The September morning on which I moved out of my Rabat homestay apartment had been a stressful one. I’d spent the early, sweaty hours dragging myself and my over-sized suitcase down three claustrophobic flights of stairs, my snubbed landlady lobbing judgement and snippy Arabic at me from above.
As I tromped through the medina alleyways, cursing my house-sized suitcase and my prior packing hubris, I'd felt humiliated, gross, flustered. When I passed a group of teenage boys playing soccer in an alley, I'd steeled myself for the inevitable mockery. I looked ridiculous, I knew, bull-dozing my giant luggage through the medina, struggling and sweating like some American tourist Sisyphus.
But as I blustered ahead, one of the boys trapped the soccer ball between his foot and the ground. Smile slung across his face, he quipped, "You are beautiful."

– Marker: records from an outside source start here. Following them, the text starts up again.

(** Read the next field of the buffer. *)
Ltac next_field :=
  match goal with
  | H : Rest ?r (Writer.u16 ?v ++ ?l) |- context [read_u16 ?r] => destruct (read_u16_rest r v l H) as (? & -> & ?); [done|]
  | H : Rest ?r (Writer.u32 ?v ++ ?l) |- context [read_u32 ?r] => destruct (read_u32_rest r v l H) as (? & -> & ?); [done|]
  | H : Rest ?r (Writer.u64 ?v ++ ?l) |- context [read_u64 ?r] => destruct (read_u64_rest r v l H) as (? & -> & ?); [done|]
  | H : Rest ?r (Writer.u128 ?v ++ ?l) |- context [read_u128 ?r] => destruct (read_u128_rest r v l H) as (? & -> & ?); [done|]
  | H : Rest ?r (Writer.bytes ?v ++ ?l) |- context [read_bytes ?r] => destruct (read_bytes_rest r v l H) as (? & -> & ?); [done|]
  | H : Rest ?r (Writer.bool ?v ++ ?l) |- context [read_bool ?r] => destruct (read_bool_rest r v l H) as (? & -> & ?)
  | H : Rest ?r (Writer.u8 (seat_to_wire ?v) ++ ?l) |- context [read_seat ?r] => destruct (read_seat_rest r v l H) as (? & -> & ?)
  | H : Rest ?r (Writer.u8 (kind_to_wire ?v) ++ ?l) |- context [read_kind ?r] => destruct (read_kind_rest r v l H) as (? & -> & ?)
  | H : Rest ?r (Writer.u8 ?v ++ ?l) |- context [read_u8 ?r] => destruct (read_u8_rest r v l H) as (? & -> & ?); [done|]
  end; cbn [mbind fallible_bind].

Definition capabilities_valid (bits : Z) : Prop := is_u32 bits /\ Capabilities.from_bits_truncate bits = bits.

Definition request_valid (m : ServiceRequest) : Prop :=
  match m with
  | Hello protocol => is_u16 protocol
  | OpenCapture token_id grant requested p =>
      is_u128 token_id /\ zlen grant <= MAX_FIELD_LEN /\ capabilities_valid requested /\ is_u16 (cp_width p) /\ is_u16 (cp_height p) /\ is_u8 (cp_fps p) /\ is_u32 (cp_bitrate_kbps p)
  | SwitchCapture token_id _ _ => is_u128 token_id
  | SetBitrate kbps => is_u32 kbps
  | Input token_id payload => is_u128 token_id /\ zlen payload <= MAX_FIELD_LEN
  | _ => True
  end.
(** What is accepted encodes a grant. *)
Lemma decode_inv (mac : list Z -> list Z -> list Z) (bytes key : list Z) (now_ms : Z) (device : list Z) (g : SessionGrant) :
  bytes_ok bytes -> zlen bytes <= U64_MAX -> decode_and_verify mac bytes key now_ms device = Good g ->
  grant_valid g /\ sg_issued_at_ms g <= now_ms <= sg_expires_at_ms g /\ sg_target_device_id g = device /\
  exists bits, is_u32 bits /\ Capabilities.from_bits_truncate bits = sg_capabilities g /\
     bytes = Writer.tagged GRANT_TAG ++ grant_fields g bits ++ Writer.bytes (tag mac g key).
Proof.
  intros Hb Hl E. unfold decode_and_verify in E. apply bind_good in E as ([t r0] & E0%malformed_good & E). pose proof (reader_new_rest bytes Hl) as HR. destruct (read_be_inv 1 _ _ _ _ Hb HR E0) as (l0 & Eb & Ht & Hb0 & HR0).
  apply bind_good in E as ([] & Ht'%refuse_good & E). apply negb_false_iff, Z.eqb_eq in Ht'. subst t. clear HR E0.
  apply bind_good in E as ([s r1] & E1 & E). destruct (read_string_inv _ _ _ _ Hb0 HR0 E1) as (l1 & -> & S1 & S2 & S3 & Hb1 & HR1).
  apply bind_good in E as ([q r2] & E2 & E). destruct (read_string_inv _ _ _ _ Hb1 HR1 E2) as (l2 & -> & Q1 & Q2 & Q3 & Hb2 & HR2).
  apply bind_good in E as ([d r3] & E3 & E). destruct (read_string_inv _ _ _ _ Hb2 HR2 E3) as (l3 & -> & D1 & D2 & D3 & Hb3 & HR3).
  apply bind_good in E as ([bits r4] & E4%malformed_good & E). destruct (read_be_inv 4 _ _ _ _ Hb3 HR3 E4) as (l4 & -> & B1 & Hb4 & HR4).
  apply bind_good in E as ([i r5] & E5%malformed_good & E). destruct (read_be_inv 8 _ _ _ _ Hb4 HR4 E5) as (l5 & -> & I1 & Hb5 & HR5).
  apply bind_good in E as ([e r6] & E6%malformed_good & E). destruct (read_be_inv 8 _ _ _ _ Hb5 HR5 E6) as (l6 & -> & X1 & Hb6 & HR6).
  apply bind_good in E as ([n r7] & E7%malformed_good & E). destruct (read_be_inv 16 _ _ _ _ Hb6 HR6 E7) as (l7 & -> & N1 & Hb7 & HR7). cbv zeta in E.
  apply bind_good in E as ([p r8] & E8%malformed_good & E). destruct (read_bytes_inv _ _ _ _ Hb7 HR7 E8) as (l8 & -> & P1 & P2 & Hb8 & HR8).
  apply bind_good in E as ([] & E9%malformed_good & E). apply refuse_good, negb_false_iff, Z.eqb_eq in E9. destruct HR8 as (pre & Epre & Epos & _). rewrite Epre, Epos, zlen_app in E9.
  destruct l8 as [|x l8]; [clear E9|rewrite zlen_cons in E9; pose proof (zlen_nonneg l8); lia].
  good_inv. repeat match goal with H : negb _ = false |- _ => apply negb_false_iff in H end. bool_prop.
  match goal with H : constant_time_eq _ _ = true |- _ => apply constant_time_eq_spec in H; subst p end. try match goal with H : bool_decide (_ = _) = true |- _ => apply bool_decide_eq_true in H end.
  subst g. cbn [sg_issued_at_ms sg_expires_at_ms sg_target_device_id sg_capabilities]. split; [|split; [lia|split; [done|]]].
  - unfold grant_valid, string_valid. cbn. change (256 ^ Z.of_nat 8) with 18446744073709551616 in *. split; [done|]. split; [done|]. split; [done|]. split; [apply truncate_valid; exact B1|]. split; [unfold is_u64, U64_MAX; lia|]. split; [unfold is_u64, U64_MAX; lia|exact N1].
  - exists bits. split; [exact B1|]. split; [done|]. rewrite Eb. unfold grant_fields. cbn [sg_session_id sg_requester_device_id sg_target_device_id sg_issued_at_ms sg_expires_at_ms sg_nonce]. rewrite app_nil_r. by rewrite <- !app_assoc.
Qed.

(** What encodes a grant, in its window and for this machine, is accepted. *)
Lemma decode_encoded (mac : list Z -> list Z -> list Z) (bytes key : list Z) (now_ms : Z) (device : list Z) (g : SessionGrant) :
  (forall k m, zlen (mac k m) = TAG_LEN) -> zlen bytes <= U64_MAX ->
  grant_valid g /\ sg_issued_at_ms g <= now_ms <= sg_expires_at_ms g /\ sg_target_device_id g = device /\
  (exists bits, is_u32 bits /\ Capabilities.from_bits_truncate bits = sg_capabilities g /\
     bytes = Writer.tagged GRANT_TAG ++ grant_fields g bits ++ Writer.bytes (tag mac g key)) ->
  decode_and_verify mac bytes key now_ms device = Good g.
Proof.
  intros Hmac Hl (Hg & Hw & Hd & bits & Hbits & Hc & Eb). pose proof (reader_new_rest bytes Hl) as H. rewrite Eb in H at 2. unfold grant_fields in H. rewrite <- !app_assoc in H. rewrite <- (app_nil_r (Writer.bytes (tag mac g key))) in H.
  destruct g as [s q d c i e n]. destruct Hg as (S1 & Q1 & D1 & C1 & I1 & X1 & N1). cbn [sg_session_id sg_requester_device_id sg_target_device_id sg_issued_at_ms sg_expires_at_ms sg_nonce sg_capabilities] in *.
  unfold decode_and_verify. change (Writer.tagged GRANT_TAG ++ ?l) with (GRANT_TAG :: l) in H. change read_tag with read_u8. apply read_u8_rest in H as (r & -> & H); [|done]. cbn [mbind fallible_bind malformed].
  change (negb (GRANT_TAG =? GRANT_TAG)) with false. cbn [refuse mbind fallible_bind].
  do 3 (apply read_string_rest in H as (? & -> & H); [|done]; cbn [mbind fallible_bind]).
  apply read_u32_rest in H as (? & -> & H); [|done]. cbn [mbind fallible_bind malformed]. do 2 (apply read_u64_rest in H as (? & -> & H); [|done]; cbn [mbind fallible_bind malformed]).
  apply read_u128_rest in H as (? & -> & H); [|done]. cbn [mbind fallible_bind malformed]. rewrite Hc. assert (Ht : zlen (tag mac (mkGrant s q d c i e n) key) = TAG_LEN) by apply Hmac.
  apply read_bytes_rest in H as (? & -> & H); [|rewrite Ht; done]. cbn [mbind fallible_bind malformed]. rewrite finish_rest by done. cbn [mbind fallible_bind malformed]. rewrite Ht. change (negb (TAG_LEN =? TAG_LEN)) with false.
  cbn [refuse mbind fallible_bind]. rewrite (proj2 (constant_time_eq_spec _ _) eq_refl). cbn [negb refuse mbind fallible_bind].
  destruct (Z.ltb_spec e i); [lia|]. destruct (Z.ltb_spec now_ms i); [lia|]. destruct (Z.ltb_spec e now_ms); [lia|]. rewrite bool_decide_true by done. done.
Qed.

(** (C35) A grant says who approved what, or nothing. Bytes are taken as a grant
    exactly when they encode a well-formed grant - up to capability bits that do
    not exist - with the tag the holder of this machine's key computes over all
    of its fields, the present lies in its window and it names this machine; and
    no two grants have the same bytes under the tag, so a tag for one is never
    one for another. *)
Theorem grant_verifies_exactly (mac : list Z -> list Z -> list Z) (bytes key : list Z) (now_ms : Z) (device : list Z) (g : SessionGrant) :
  (forall k m, zlen (mac k m) = TAG_LEN) -> bytes_ok bytes -> zlen bytes <= U64_MAX ->
  (decode_and_verify mac bytes key now_ms device = Good g <->
   grant_valid g /\ sg_issued_at_ms g <= now_ms <= sg_expires_at_ms g /\ sg_target_device_id g = device /\
   exists bits, is_u32 bits /\ Capabilities.from_bits_truncate bits = sg_capabilities g /\
     bytes = Writer.tagged GRANT_TAG ++ grant_fields g bits ++ Writer.bytes (tag mac g key)) /\
  (forall g', grant_valid g -> grant_valid g' -> signing_input g' = signing_input g -> g' = g).
Proof.
  intros Hmac Hb Hl. split; [|intros g' Hg Hg' E; by apply signing_input_inj]. split; [by apply decode_inv|by apply decode_encoded].
Qed.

It cannot be reiterated enough how unbeautiful I had been in that moment.
That day I'd been decked out in baggy jeans and a men’s Radiohead tee. My frizzed hair had been interacting with the universe’s laws of physics in strange, spectacular ways. The sweat from my journey, sticky on my back, seemed to have turned into some special kind of t-shirt glue. Despite all these misgivings, I'd just been called beautiful.
And, even though I claimed to hate catcalling, though I found it demeaning and upsetting, in that moment I’d felt amused, flattered even. It left me wondering. If I, who was so militantly against sexism, had actually been put in a better mood after being harassed on the street, what did that make me? A fair-weather feminist? A hypocrite? Human?
In Morocco, there is a racial tinge to street harassment, and it wears on you. When you find your ethnicity made into novelty, every konichiwa, ni-hao and shinwa is an additional barb. But I’ve felt more uncomfortable living in Abu Dhabi, where silent stares on the street turn you into a museum exhibit, a spectacle.
Navigating Abu Dhabi as a foreigner is made doubly difficult when you are a woman, because the most interesting spaces also happen to be the most male-dominated ones. Once, while reporting on Abu Dhabi’s fishermen, I'd enlisted a guy friend as an impromptu translator. Watching him swap jokes and back-pats with the male workers, I was surprised by the sudden, furious onslaught of resentment I felt. I'd expected to envy my friend’s language skills; instead, I walked away envying his anatomy.
Back in Morocco, I was heading to the beach with some girlfriends when three men began to follow us. We employed all the stock tactics — resolutely ignoring them, saying no, quickening our pace — as they jeered and pestered. Eventually I exploded, turning around to half-yell, half-plead, "Enough, we just want to go to the beach, enough." They only laughed at us.
Moments later, sitting unhappily on the sand, I realized that this, here, was where the most infuriating aspect of street harassment lay. I had explicitly asked these men to be left alone and yet they took my protests as nothing more than mere suggestion, empty space. They continued to follow us, even though I had told them, begged them, not to.
The frustration of navigating streets that constantly render you voiceless and agentless extends beyond annoyance. This feeling digs deeper in ways that makes you flinch, touching on broader cultural wounds like campus rape and sexual assault, suspect frat-house drinks and an all-too-common mentality that swivels blame onto the victim.
A world that flippantly disregards the importance of consent is sickening. Maybe that is why we rear away. Maybe we hate street harassment not simply because it’s annoying or demeaning — which it is — but also because for many of us this behavior is the dull echo, the subconscious throb, of every woman’s worst fear: being left unheard. Saying no, and realizing no one else has bothered to listen.